The settings such as the mesh and boundary conditions are the same for Transient, TT and Steady. Figure 3 shows the mesh grids in the blade to blade view. The H-O-H type grid is employed to ensure grids of high quality. A grid template is adopted to ensure that grids of different designs in space have the same topology, and thus similar grid quality can be guaranteed. To take care of the boundary effects, the first cell to the wall is set to 0.003 mm, correspondingly, the dimensionless distance of the first cell to the wall (ANSYS CFX-Solver Modeling Guide 2011), which is often denoted by y⁺, is less than 2.8, i.e., y⁺ < 2.8. The total number of grid cells is about 760,000.

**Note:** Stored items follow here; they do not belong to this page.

Lemma goto_jumps_past_label_witness :
  Init pow_unused !! "goto" = Some (desc inst_goto 1) /\
  index (inst_list loop_code) (exec_pos vm_at_goto) =
    Ok {| Inst := "goto"; Args := [lit_label "@loop"] |} /\
  label_table vm_at_goto !! "@loop" = Some 1 /\
  MinInt64 <= 1 < MaxInt64 /\
  Run_step (Init pow_unused) loop_code vm_at_goto =
    Ok {| exec_pos := 2; label_table := {[ "@loop" := 1 ]};
          var_table := {[ "i" := lit_int 1 ]}; stdout := [] |}.
Proof.
  assert (H1 : Init pow_unused !! "goto" = Some (desc inst_goto 1))
    by reflexivity.
  assert (H2 : index (inst_list loop_code) (exec_pos vm_at_goto) =
               Ok {| Inst := "goto"; Args := [lit_label "@loop"] |})
    by reflexivity.
  assert (H3 : label_table vm_at_goto !! "@loop" = Some 1) by reflexivity.
  assert (H4 : MinInt64 <= 1 < MaxInt64) by (unfold MinInt64, MaxInt64; lia).
  split; [exact H1|]. split; [exact H2|]. split; [exact H3|]. split; [exact H4|].
  exact (proj1 (proj2 (proj2 (goto_jumps_past_label (Init pow_unused) loop_code
                                vm_at_goto "@loop" H1 H2) 1 H3 H4))).
Defined.

Lemma inst_when_resolved (vm : IcebergVM) (cond : Entity) (L : string)
    (b : bool) (type_c : Z) :
  Get_argument vm cond T_BOOL = Ok (VBool b, type_c) ->
  inst_when [cond; lit_label L] vm =
    match label_table vm !! L with
    | None => Fail (RuntimeError (exec_pos vm) (unset_label L))
    | Some prog_idx => Ok (if b then set_exec_pos prog_idx vm else vm)
    end.
Proof.
  intros Hc. unfold inst_when.
  rewrite (bind_Ok_l _ _ (lit_label L)) by reflexivity.
  rewrite (bind_Ok_l _ _ _ (Get_argument_label vm L)).
  rewrite (bind_Ok_l _ _ cond) by reflexivity.
  rewrite (bind_Ok_l _ _ _ Hc).
  destruct (label_table vm !! L); [destruct b|]; reflexivity.
Qed.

To simulate the flight cruise condition, the flow conditions were set by referring to E³ (short for Energy Efficient Engine) turbine stages (Cherry et al. 1982). Specifically, the real gas law is applied. A uniform total pressure and total temperature is imposed at the stator inlet as 106.5 kPa and 873.15 K, respectively. An averaged pressure of 75.86 kPa was set at the rotor outlet. The interface between adjacent stators and rotors are set as rotational periodicity. For the steady flow solver of Steady, the residual error of performance indicators (e.g. the loss in (6)) is set less than 10⁻⁶ and 300 iteration steps are imposed to ensure convergence. For the transient flow solver as TT and Transient, the same residual error threshold is imposed. Meanwhile, the minimum physical time step is set as 42 in one period that one rotor blade can pass a pitch of the stator blade. 20 periods were calculated to ensure the iteration convergence.

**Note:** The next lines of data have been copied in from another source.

(** * NVStorage: the bit-to-coordinate mapping engine of [binary_to_3d.py]

    A shallow embedding of the three placement strategies
    ([binary_to_3d_sequential], [binary_to_3d_random_positions],
    [binary_to_3d_random_assignment]) and of the dispatching part of
    [binary_to_3d], followed by the properties of the specification that
    concern them.

    Python integers are [Z]; [%] and [//] are floor based and raise
    [ZeroDivisionError] on a zero divisor; the process-wide generator of the
    [random] module is an explicit state threaded through the calls. *)

From Stdlib Require Import String ZArith List Lia Bool Permutation.
From Stdlib Require Import Strings.Byte.
Import ListNotations.
Local Open Scope Z_scope.

(** ** Exceptions and the two effect layers *)

Inductive exn : Type :=
| ZeroDivisionError
| ValueError
| IndexError
| SystemExit.

Inductive res (A : Type) : Type :=
| Ok (a : A)
| Raise (e : exn).
Arguments Ok {A} a.
Arguments Raise {A} e.

Definition res_bind {A B} (m : res A) (k : A -> res B) : res B :=
  match m with
  | Ok a => k a
  | Raise e => Raise e
  end.

Declare Scope py_scope.
Delimit Scope py_scope with py.
Notation "x <- m ;; k" := (res_bind m (fun x => k))
  (at level 61, m at next level, right associativity) : py_scope.
Notation "' p <- m ;; k" := (res_bind m (fun p => k))
  (at level 61, p pattern, m at next level, right associativity) : py_scope.
Local Open Scope py_scope.

(** A [for] loop body either falls through to the next iteration or leaves
    the enclosing function with [return]. *)
Inductive flow (S R : Type) : Type :=
| Continue (s : S)
| Return (r : R).
Arguments Continue {S R} s.
Arguments Return {S R} r.

(** ** Python primitives used by the mapper *)

Definition py_mod (a b : Z) : res Z :=
  if b =? 0 then Raise ZeroDivisionError else Ok (a mod b).

Definition py_floordiv (a b : Z) : res Z :=
  if b =? 0 then Raise ZeroDivisionError else Ok (a / b).

(** [range(a, b)] and [range(n)]; empty when [b <= a]. *)
Definition py_range2 (a b : Z) : list Z :=
  map (fun k => a + Z.of_nat k) (seq 0 (Z.to_nat (b - a))).

Definition py_range (n : Z) : list Z := py_range2 0 n.

Definition len {A} (l : list A) : Z := Z.of_nat (length l).

(** [l[i]], with Python's negative indices and [IndexError]. *)
Definition getitem {A} (l : list A) (i : Z) : res A :=
  let j := if i <? 0 then i + len l else i in
  if (j <? 0) || (len l <=? j) then Raise IndexError
  else match nth_error l (Z.to_nat j) with
       | Some a => Ok a
       | None => Raise IndexError
       end.

(** [itertools.product(xs, ys, zs)]: the last component varies fastest. *)
Definition product3 {A} (xs ys zs : list A) : list (A * A * A) :=
  flat_map (fun x => flat_map (fun y => map (fun z => (x, y, z)) zs) ys) xs.

(** ** Data model *)

Definition coord : Type := Z * Z * Z.
Definition entry : Type := Z * Z * Z * Z.
Definition dimensions : Type := Z * Z * Z.

Definition entry_coord (e : entry) : coord := fst e.
Definition coords (r : list entry) : list coord := map entry_coord r.

Definition byte_val (b : byte) : Z := Z.of_N (Byte.to_N b).

(** [(byte >> (7 - bit_idx)) & 1] *)
Definition bit_of (byte : Z) (bit_idx : Z) : Z :=
  Z.land (Z.shiftr byte (7 - bit_idx)) 1.

Definition capacity (dims : dimensions) : Z :=
  let '(max_x, max_y, max_z) := dims in max_x * max_y * max_z.

(** What each strategy returns: the listing, the last byte index and the
    byte count. *)
Definition outcome : Type := list entry * Z * Z.

(** ** Sequential placement ([binary_to_3d_sequential]) *)

(** Lines 41-43 and 59-61: the row-major decoding of a linear position. *)
Definition position_to_xyz (dims : dimensions) (position : Z) : res coord :=
  let '(max_x, max_y, max_z) := dims in
  x <- py_mod position max_x ;;
  q <- py_floordiv position max_x ;;
  y <- py_mod q max_y ;;
  z <- py_floordiv position (max_x * max_y) ;;
  Ok (x, y, z).

(** The inner loop [for bit_idx in range(8)] of one byte. *)
Fixpoint sequential_bits (dims : dimensions) (total_positions : Z)
    (byte_idx total_bytes : Z) (byte : Z) (bit_idxs : list Z)
    (st : list entry * Z) : res (flow (list entry * Z) outcome) :=
  match bit_idxs with
  | [] => Ok (Continue st)
  | bit_idx :: rest =>
      let '(result, bit_position) := st in
      let bit := bit_of byte bit_idx in
      position <- py_mod bit_position total_positions ;;
      '(x, y, z) <- position_to_xyz dims position ;;
      let result := result ++ [(x, y, z, bit)] in
      let bit_position := bit_position + 1 in
      if total_positions <=? bit_position
      then Ok (Return (result, byte_idx, total_bytes))
      else sequential_bits dims total_positions byte_idx total_bytes byte rest
             (result, bit_position)
  end.

(** The outer loop [for byte_idx, byte in enumerate(binary_data)]. *)
Fixpoint sequential_bytes (dims : dimensions) (total_positions : Z)
    (total_bytes : Z) (bytes : list byte) (byte_idx : Z)
    (st : list entry * Z) : res (flow (list entry * Z) outcome) :=
  match bytes with
  | [] => Ok (Continue st)
  | b :: rest =>
      f <- sequential_bits dims total_positions byte_idx total_bytes
             (byte_val b) (py_range 8) st ;;
      match f with
      | Return r => Ok (Return r)
      | Continue st' =>
          sequential_bytes dims total_positions total_bytes rest
            (byte_idx + 1) st'
      end
  end.

(** The fill loop [for position in range(bit_position, total_positions)]. *)
Fixpoint sequential_fill (dims : dimensions) (default_bit : Z)
    (positions : list Z) (result : list entry) : res (list entry) :=
  match positions with
  | [] => Ok result
  | position :: rest =>
      '(x, y, z) <- position_to_xyz dims position ;;
      sequential_fill dims default_bit rest (result ++ [(x, y, z, default_bit)])
  end.

Definition binary_to_3d_sequential (binary_data : list byte)
    (dims : dimensions) (fill_empty : bool) (default_bit : Z) : res outcome :=
  let total_positions := capacity dims in
  f <- sequential_bytes dims total_positions (len binary_data) binary_data 0
         ([], 0) ;;
  match f with
  | Return r => Ok r
  | Continue (result, bit_position) =>
      result <-
        (if fill_empty && (bit_position <? total_positions)
         then sequential_fill dims default_bit
                (py_range2 bit_position total_positions) result
         else Ok result) ;;
      Ok (result, len binary_data - 1, len binary_data)
  end.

5 Dataset selection for a turbine stage

The multi-fidelity dataset selection was conducted based upon the surrogate accuracy of the turbine stage loss.

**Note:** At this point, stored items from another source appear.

Lemma is_literal_false (pattern : string) :
  is_literal pattern = false -> firstWildcardDepth pattern <> None.
Proof.
  induction pattern as [|c rest IH]; [discriminate|].
  cbn [is_literal firstWildcardDepth].
  destruct (is_wildcard c); [discriminate|]. cbn [negb andb].
  intros H. specialize (IH H). destruct (firstWildcardDepth rest); congruence.
Qed.

Lemma firstWildcardDepth_append (front tail : string) (d : Z) :
  firstWildcardDepth front = Some d ->
  firstWildcardDepth (String.append front tail) = Some d.
Proof.
  revert d. induction front as [|c front IH]; intros d; [discriminate|].
  cbn [firstWildcardDepth String.append].
  destruct (is_wildcard c); [trivial|].
  destruct (firstWildcardDepth front) as [d'|]; [|discriminate].
  now rewrite (IH d' eq_refl).
Qed.

Lemma lastWildcardDepth_append (front tail : string) (d : Z) :
  lastWildcardDepth tail = Some d ->
  lastWildcardDepth (String.append front tail) = Some d.
Proof.
  intros H. induction front as [|c front IH]; [exact H|].
  cbn [lastWildcardDepth String.append]. now rewrite IH.
Qed.

Lemma lastWildcardDepth_literal (front tail : string) :
  is_literal tail = true ->
  lastWildcardDepth (String.append front tail) =
    match lastWildcardDepth front with
    | Some d => Some (d + Count tail dot)
    | None => None
    end.
Proof.
  intros Hlit. induction front as [|c front IH].
  - simpl. apply wildcard_depths_agree. now apply is_literal_no_wildcard.
  - cbn [lastWildcardDepth String.append]. rewrite IH.
    destruct (lastWildcardDepth front); [reflexivity|].
    destruct (is_wildcard c); [|reflexivity].
    f_equal. cbn [Count]. rewrite Count_append. lia.
Qed.

(** X9. A pattern whose last segment holds a wildcard is never reversed by
    the heuristic: when [checkReverses] gives Auto and the pattern ends in a
    piece that holds a wildcard and no separator, the direction is Forward
    whatever comes before that piece. *)
Theorem useReverse_trailing_wildcard (idx : IndexFinder) (front tail : string) :
  reverse idx = IndexAuto ->
  checkReverses idx (String.append front tail) = IndexAuto ->
  is_literal tail = false ->
  Count tail dot = 0 ->
  useReverse idx (String.append front tail) = Ok (false, set_reverse IndexDirect idx).
Proof.
  intros Hauto Hcheck Hwild Hdots.
  rewrite useReverse_first by exact Hauto.
  unfold resolution. rewrite Hcheck. unfold heuristic.
  destruct (lastWildcardDepth tail) as [d|] eqn:Hlast.
  - pose proof (lastWildcardDepth_bounds tail d Hlast) as Hd.
    rewrite (lastWildcardDepth_append front tail d Hlast).
    destruct (firstWildcardDepth (String.append front tail)) as [f|] eqn:Hfirst;
      [|reflexivity].
    pose proof (firstWildcardDepth_bounds _ f Hfirst) as Hf.
    replace (f <? d) with false by (symmetry; apply Z.ltb_ge; lia). reflexivity.
  - exfalso. apply (is_literal_false tail Hwild).
    now apply wildcard_depths_agree.
Qed.

(** X10. A pattern with a wildcard in its first segment, no wildcard after
    that segment and at least one separator is reversed by the heuristic:
    when [checkReverses] gives Auto, the direction is Reversed. *)
Theorem useReverse_leading_wildcard (idx : IndexFinder) (front tail : string) :
  reverse idx = IndexAuto ->
  checkReverses idx (String.append front tail) = IndexAuto ->
  is_literal front = false ->
  Count front dot = 0 ->
  is_literal tail = true ->
  0 < Count tail dot ->
  useReverse idx (String.append front tail) = Ok (true, set_reverse IndexReversed idx).
Proof.
  intros Hauto Hcheck Hwild Hdots Hlit Hseps.
  rewrite useReverse_first by exact Hauto.
  unfold resolution. rewrite Hcheck. unfold heuristic.
  destruct (firstWildcardDepth front) as [f|] eqn:Hfirst;
    [|exfalso; now apply (is_literal_false front Hwild)].
  pose proof (firstWildcardDepth_bounds front f Hfirst) as Hf.
  rewrite (firstWildcardDepth_append front tail f Hfirst).
  rewrite (lastWildcardDepth_literal front tail Hlit).
  destruct (lastWildcardDepth front) as [l|] eqn:Hlast.
  - pose proof (lastWildcardDepth_bounds front l Hlast) as Hl.
    replace (f <? l + Count tail dot) with true by (symmetry; apply Z.ltb_lt; lia).
    reflexivity.
  - exfalso. apply wildcard_depths_agree in Hlast. congruence.
Qed.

5.1 Design space of flow models and accuracy criterion

As described in Section 4, the radius of the stator trailing edge (x₁) and the distance between rotor and stator (x₂) are selected as variables (see Fig. 2 and Table 1). The differences between the loss contours (6) predictions of Transient, TT and Steady are first analyzed. The loss function proved to be somewhat noisy, so for the purpose of this study the response was smoothed by fitting a cubic polynomial to 36 samples from a 6 × 6 grid over the two-dimensional design spaces. One obvious benefit of the data smoothing is that it helps turn this black-box problem to an analytical example, which anybody can try without needing to deal with turbine stage analysis. More details of the cubic regression such as data and regression coefficients are given in Appendix 2. Figure 4 shows the loss contours based on the polynomial fit.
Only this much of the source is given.